----- DATA EXTRACT

Definition EOF : Z := -1.
Definition FD_BUF_SZ : Z := 512.
Definition F_LEFT : Z := 1.
Definition F_ZERO : Z := 2.
Definition F_PLUS : Z := 4.
Definition F_SPACE : Z := 8.
Definition F_HASH : Z := 16.

Inductive length_mod := L_NONE | L_HH | L_H | L_L | L_LL | L_Z | L_T | L_J.

#[export] Instance length_mod_eq : EqDecision length_mod.
Proof. solve_decision. Defined.

Definition flag (fl bit : Z) : bool := negb (Z.land fl bit =? 0).

(** An [int] that does not fit is undefined. *)
Definition int_ok (x : Z) : option Z := if (- 2 ^ 31 <=? x) && (x <? 2 ^ 31) then Some x else None.

(** [*p] and [p + 1] *)
Definition chr (p : list Z) : Z := zget 0 p 0.

(** ** Output sinks *)

Section sink.
Context {S : Type} (put : S -> Z -> S * bool).

Record out := MkOut { ctx : S; count : Z; error : bool }.

(** The boolean is [false] where the function returns -1. *)
Definition out_char (o : out) (c : Z) : out * bool :=
  if error o then (o, false)
  else
    let '(s, ok) := put (ctx o) c in
    if ok : bool then (MkOut s (i32 (count o + 1)) false, true) else (MkOut s (count o) true, false).

Fixpoint out_repeat (o : out) (c : Z) (n : nat) : out * bool :=
  match n with
  | O => (o, true)
  | Datatypes.S n => let '(o, ok) := out_char o c in if ok : bool then out_repeat o c n else (o, false)
  end.

(** [for (i = 0; i < n; ++i) if (out_char(o, s[i]) < 0) return;] *)
Fixpoint out_chars (o : out) (l : list Z) : out * bool :=
  match l with
  | [] => (o, true)
  | c :: l => let '(o, ok) := out_char o c in if ok : bool then out_chars o l else (o, false)
  end.

(** One output step after another, unless the first one failed. *)
Definition and_then (r : out * bool) (f : out -> out * bool) : out * bool :=
  let '(o, ok) := r in if ok : bool then f o else (o, false).

(** ** Digits *)

Definition dig (upper : bool) (d : Z) : Z := if d <? 10 then 48 + d else if upper then 55 + d else 87 + d.

(** [while (v) { tmp[n++] = dig[v % base]; v /= base; }] *)
Fixpoint base_loop (fuel : nat) (v base : Z) (upper : bool) : list Z :=
  match fuel with
  | O => []
  | Datatypes.S fuel => if v =? 0 then [] else dig upper (v mod base) :: base_loop fuel (v / base) base upper
  end.

Definition u64_to_base (v base : Z) (upper : bool) : list Z :=
  if v =? 0 then [48] else rev (base_loop 64 v base upper).

(** ** The directive: flags, width, precision, length *)

Fixpoint read_flags (p : list Z) (fl : Z) : Z * list Z :=
  match p with
  | c :: p' =>
    if c =? 45 then read_flags p' (Z.lor fl F_LEFT)
    else if c =? 48 then read_flags p' (Z.lor fl F_ZERO)
    else if c =? 43 then read_flags p' (Z.lor fl F_PLUS)
    else if c =? 32 then read_flags p' (Z.lor fl F_SPACE)
    else if c =? 35 then read_flags p' (Z.lor fl F_HASH)
    else (fl, p)
  | [] => (fl, [])
  end.

(** [while ( *p >= '0' && *p <= '9')]; a negative number becomes 0 first. *)
Fixpoint read_number (p : list Z) (w : Z) : option (Z * list Z) :=
  match p with
  | c :: p' =>
    if (48 <=? c) && (c <=? 57) then
      let w := if w <? 0 then 0 else w in
      w ← int_ok (w * 10 + (c - 48)); read_number p' w
    else Some (w, p)
  | [] => Some (w, [])
  end.

Definition va_slot (ap : list Z) : option (Z * list Z) :=
  match ap with x :: ap => Some (x, ap) | [] => None end.

Definition read_width (p : list Z) (fl : Z) (ap : list Z) : option (Z * Z * list Z * list Z) :=
  if chr p =? 42 then
    '(x, ap) ← va_slot ap;
    if i32 x <? 0 then w ← int_ok (- i32 x); Some (w, Z.lor fl F_LEFT, tail p, ap)
    else Some (i32 x, fl, tail p, ap)
  else '(w, p) ← read_number p (-1); Some (w, fl, p, ap).

Definition read_prec (p : list Z) (ap : list Z) : option (Z * list Z * list Z) :=
  if chr p =? 46 then
    let p := tail p in
    if chr p =? 42 then
      '(x, ap) ← va_slot ap;
      Some ((if i32 x <? 0 then -1 else i32 x), tail p, ap)
    else '(w, p) ← read_number p 0; Some (w, p, ap)
  else Some (-1, p, ap).

Definition read_length (p : list Z) : length_mod * list Z :=
  let c := chr p in
  if c =? 104 then let p := tail p in if chr p =? 104 then (L_HH, tail p) else (L_H, p)
  else if c =? 108 then let p := tail p in if chr p =? 108 then (L_LL, tail p) else (L_L, p)
  else if c =? 122 then (L_Z, tail p)
  else if c =? 116 then (L_T, tail p)
  else if c =? 106 then (L_J, tail p)
  else (L_NONE, p).

(** ** Conversions *)

(** [va_arg] of the signed and of the unsigned type of a length. *)
Definition va_signed (len : length_mod) (x : Z) : Z :=
  match len with L_HH | L_H | L_NONE => i32 x | _ => i64 x end.
Definition va_unsigned (len : length_mod) (x : Z) : Z :=
  match len with L_HH | L_H | L_NONE => u32 x | _ => u64 x end.

(** The text built for a numeric conversion: [body], [headlen], [zero_ok]. *)
Record numeric := MkNum { body : list Z; headlen : Z; zero_ok : bool }.

Definition pointer_body (x : Z) : numeric :=
  MkNum ([48; 120] ++ u64_to_base (u64 x) 16 false) 2 true.

Definition integer_body (conv : Z) (fl prec : Z) (len : length_mod) (x : Z) : numeric :=
  let is_signed := (conv =? 100) || (conv =? 105) in
  let sv := va_signed len x in
  let negative := is_signed && (sv <? 0) in
  let uval := if is_signed then (if sv <? 0 then u64 (- (sv + 1) + 1) else sv) else va_unsigned len x in
  let base := if conv =? 111 then 8 else if (conv =? 117) || (conv =? 100) || (conv =? 105) then 10 else 16 in
  let upper := conv =? 88 in
  let sign := if negative then [45] else if flag fl F_PLUS && is_signed then [43]
              else if flag fl F_SPACE && is_signed then [32] else [] in
  let prefix := if flag fl F_HASH && negb (uval =? 0) then
                  if base =? 16 then [48; if upper then 88 else 120] else if base =? 8 then [48] else []
                else [] in
  let head := sign ++ prefix in
  let digits := u64_to_base uval base upper in
  if 0 <=? prec then
    if (prec =? 0) && (uval =? 0) then MkNum head (zlen head) false
    else if zlen digits <? prec then MkNum (head ++ replicate (Z.to_nat (prec - zlen digits)) 48 ++ digits) (zlen head) false
    else MkNum (head ++ digits) (zlen head) false
  else MkNum (head ++ digits) (zlen head) true.

Definition is_integer_conv (conv : Z) : bool :=
  (conv =? 100) || (conv =? 105) || (conv =? 117) || (conv =? 120) || (conv =? 88) || (conv =? 111).

(** [char body[96]]: a longer text is written past the array. *)
Definition in_body (b : numeric) : option numeric := if zlen (body b) <=? 96 then Some b else None.

Definition numeric_conv (conv : Z) (fl prec : Z) (len : length_mod) (ap : list Z) : option (numeric * list Z) :=
  if conv =? 112 then '(x, ap) ← va_slot ap; b ← in_body (pointer_body x); Some (b, ap)
  else if is_integer_conv conv then '(x, ap) ← va_slot ap; b ← in_body (integer_body conv fl prec len x); Some (b, ap)
  else b ← in_body (MkNum [37; conv] 0 true); Some (b, ap).

Definition put_padded (o : out) (fl width : Z) (text : list Z) : out * bool :=
  let pad := Z.to_nat (if zlen text <? width then width - zlen text else 0) in
  if flag fl F_LEFT then and_then (out_chars o text) (fun o => out_repeat o 32 pad)
  else and_then (out_repeat o 32 pad) (fun o => out_chars o text).

Definition put_numeric (o : out) (fl width : Z) (b : numeric) : out * bool :=
  let pad := Z.to_nat (if zlen (body b) <? width then width - zlen (body b) else 0) in
  if negb (flag fl F_LEFT) && (flag fl F_ZERO && zero_ok b) then
    and_then (out_chars o (take (Z.to_nat (headlen b)) (body b))) (fun o =>
      and_then (out_repeat o 48 pad) (fun o => out_chars o (drop (Z.to_nat (headlen b)) (body b))))
  else put_padded o fl width (body b).

Definition nul_text : list Z := [40; 110; 117; 108; 108; 41].

Definition string_text (strs : Z -> list Z) (prec x : Z) : list Z :=
  let s := if u64 x =? 0 then nul_text else cstr (strs (u64 x)) in
  if (0 <=? prec) && (prec <? zlen s) then take (Z.to_nat prec) s else s.

(** One conversion: the sink after it, and the arguments left. *)
Definition convert (strs : Z -> list Z) (o : out) (conv fl width prec : Z) (len : length_mod) (ap : list Z)
  : option (out * bool * list Z) :=
  if conv =? 37 then Some (out_char o 37, ap)
  else if conv =? 99 then '(x, ap) ← va_slot ap; Some (put_padded o fl width [i32 x], ap)
  else if conv =? 115 then '(x, ap) ← va_slot ap; Some (put_padded o fl width (string_text strs prec x), ap)
  else '(b, ap) ← numeric_conv conv fl prec len ap; Some (put_numeric o fl width b, ap).

(** Every turn of the loop consumes a character of the format. *)
Fixpoint format_loop (fuel : nat) (strs : Z -> list Z) (o : out) (p ap : list Z) : option out :=
  match fuel with
  | O => None
  | Datatypes.S fuel =>
    let c := chr p in
    if c =? 0 then Some o
    else if negb (c =? 37) then
      let '(o, ok) := out_char o c in
      if ok : bool then format_loop fuel strs o (tail p) ap else Some o
    else
      let '(fl, p) := read_flags (tail p) 0 in
      '(width, fl, p, ap) ← read_width p fl ap;
      '(prec, p, ap) ← read_prec p ap;
      let '(len, p) := read_length p in
      let conv := chr p in
      if conv =? 0 then Some o
      else
        '(o, ok, ap) ← convert strs o conv fl width prec len ap;
        if ok : bool then format_loop fuel strs o (tail p) ap else Some o
  end.

Definition format_core (strs : Z -> list Z) (o : out) (fmt ap : list Z) : option out :=
  format_loop (Datatypes.S (length fmt)) strs o fmt ap.
End sink.
Arguments out : clear implicits.
Arguments MkOut {S}.

(** ** The buffer sink *)

Record buf_sink := MkBuf { sbuf : list Z; cap : Z; pos : Z }.

Definition buf_sink_put (b : buf_sink) (c : Z) : buf_sink * bool :=
  (MkBuf (if u64 (pos b + 1) <? cap b then zset (sbuf b) (pos b) (u8 c) else sbuf b) (cap b) (u64 (pos b + 1)), true).

(** The buffer afterwards and the result. *)
Definition vsnprintf (strs : Z -> list Z) (buf : list Z) (n : Z) (fmt ap : list Z) : option (list Z * Z) :=
  o ← format_core buf_sink_put strs (MkOut (MkBuf buf n 0) 0 false) fmt ap;
  let b := ctx o in
  Some ((if 0 <? n then zset (sbuf b) (if pos b <? n then pos b else n - 1) 0 else sbuf b), count o).

Definition snprintf := vsnprintf.
Definition vsprintf (strs : Z -> list Z) (buf fmt ap : list Z) : option (list Z * Z) := vsnprintf strs buf (u64 (-1)) fmt ap.
Definition sprintf := vsprintf.

(** ** The descriptor sink *)

Section fd.
Context {W : Type} (write : Z -> list Z -> W -> Z * W).

(** [fd_buf] up to [fd_buf_n], [fd_buf_err], and what [write] acts on. *)
Record fd_state := MkFd { fd_buf : list Z; fd_buf_err : bool; world : W }.

Definition fd_flush (fd : Z) (s : fd_state) : fd_state * bool :=
  if zlen (fd_buf s) =? 0 then (s, negb (fd_buf_err s))
  else
    let '(w, wd) := write fd (fd_buf s) (world s) in
    if negb (w =? zlen (fd_buf s)) then (MkFd [] true wd, false) else (MkFd [] (fd_buf_err s) wd, true).

Definition fd_sink_put (fd : Z) (s : fd_state) (c : Z) : fd_state * bool :=
  let '(s, ok) := if FD_BUF_SZ <=? zlen (fd_buf s) then fd_flush fd s else (s, true) in
  if negb ok then (s, false)
  else
    let s := MkFd (fd_buf s ++ [u8 c]) (fd_buf_err s) (world s) in
    if c =? 10 then fd_flush fd s else (s, true).

Definition STDOUT_FILENO : Z := 1.
Definition STDERR_FILENO : Z := 2.

Definition vprintf (strs : Z -> list Z) (fmt ap : list Z) (s : fd_state) : option (Z * fd_state) :=
  let s := MkFd (fd_buf s) false (world s) in
  o ← format_core (fd_sink_put STDOUT_FILENO) strs (MkOut s 0 false) fmt ap;
  let s := if error o then ctx o else fst (fd_flush STDOUT_FILENO (ctx o)) in
  Some ((if error o || fd_buf_err s then -1 else count o), s).

Definition printf := vprintf.

Definition putchar (c : Z) (w : W) : Z * W :=
  let b := u8 c in
  let '(r, w) := write STDOUT_FILENO [b] w in
  ((if negb (r =? 1) then EOF else b), w).

(** [while ( *s) if (putchar( *s++) == EOF) return EOF;] *)
Fixpoint puts_loop (s : list Z) (w : W) : bool * W :=
  match s with
  | c :: s =>
    if c =? 0 then (true, w)
    else let '(r, w) := putchar c w in if r =? EOF then (false, w) else puts_loop s w
  | [] => (true, w)
  end.

Definition puts (s : list Z) (w : W) : Z * W :=
  let '(ok, w) := puts_loop s w in
  if negb ok then (EOF, w)
  else let '(r, w) := putchar 10 w in ((if r =? EOF then EOF else 0), w).

(** [None]: the null pointer. *)
Definition perror (err : Z) (s : option (list Z)) (w : W) : W :=
  let msg := cstr (strerror err) in
  let '(ok, w) :=
    match s with
    | Some s =>
      if chr s =? 0 then (true, w)
      else
        let t := cstr s in
        let '(r, w) := write STDERR_FILENO t w in
        if negb (r =? zlen t) then (false, w)
        else let '(r, w) := write STDERR_FILENO [58; 32] w in (r =? 2, w)
    | None => (true, w)
    end in
  if negb ok then w
  else
    let '(r, w) := write STDERR_FILENO msg w in
    if negb (r =? zlen msg) then w else snd (write STDERR_FILENO [10] w).
End fd.
Arguments fd_state : clear implicits.
Arguments MkFd {W}.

----------

Retype exactly the lines of the data above that fall between the line with "Record out := MkOut" and the line with "else if c =? 48", inclusive, and add nothing.

__ANSWER SPACE__.
Record out := MkOut { ctx : S; count : Z; error : bool }.

(** The boolean is [false] where the function returns -1. *)
Definition out_char (o : out) (c : Z) : out * bool :=
  if error o then (o, false)
  else
    let '(s, ok) := put (ctx o) c in
    if ok : bool then (MkOut s (i32 (count o + 1)) false, true) else (MkOut s (count o) true, false).

Fixpoint out_repeat (o : out) (c : Z) (n : nat) : out * bool :=
  match n with
  | O => (o, true)
  | Datatypes.S n => let '(o, ok) := out_char o c in if ok : bool then out_repeat o c n else (o, false)
  end.

(** [for (i = 0; i < n; ++i) if (out_char(o, s[i]) < 0) return;] *)
Fixpoint out_chars (o : out) (l : list Z) : out * bool :=
  match l with
  | [] => (o, true)
  | c :: l => let '(o, ok) := out_char o c in if ok : bool then out_chars o l else (o, false)
  end.

(** One output step after another, unless the first one failed. *)
Definition and_then (r : out * bool) (f : out -> out * bool) : out * bool :=
  let '(o, ok) := r in if ok : bool then f o else (o, false).

(** ** Digits *)

Definition dig (upper : bool) (d : Z) : Z := if d <? 10 then 48 + d else if upper then 55 + d else 87 + d.

(** [while (v) { tmp[n++] = dig[v % base]; v /= base; }] *)
Fixpoint base_loop (fuel : nat) (v base : Z) (upper : bool) : list Z :=
  match fuel with
  | O => []
  | Datatypes.S fuel => if v =? 0 then [] else dig upper (v mod base) :: base_loop fuel (v / base) base upper
  end.

Definition u64_to_base (v base : Z) (upper : bool) : list Z :=
  if v =? 0 then [48] else rev (base_loop 64 v base upper).

(** ** The directive: flags, width, precision, length *)

Fixpoint read_flags (p : list Z) (fl : Z) : Z * list Z :=
  match p with
  | c :: p' =>
    if c =? 45 then read_flags p' (Z.lor fl F_LEFT)
    else if c =? 48 then read_flags p' (Z.lor fl F_ZERO)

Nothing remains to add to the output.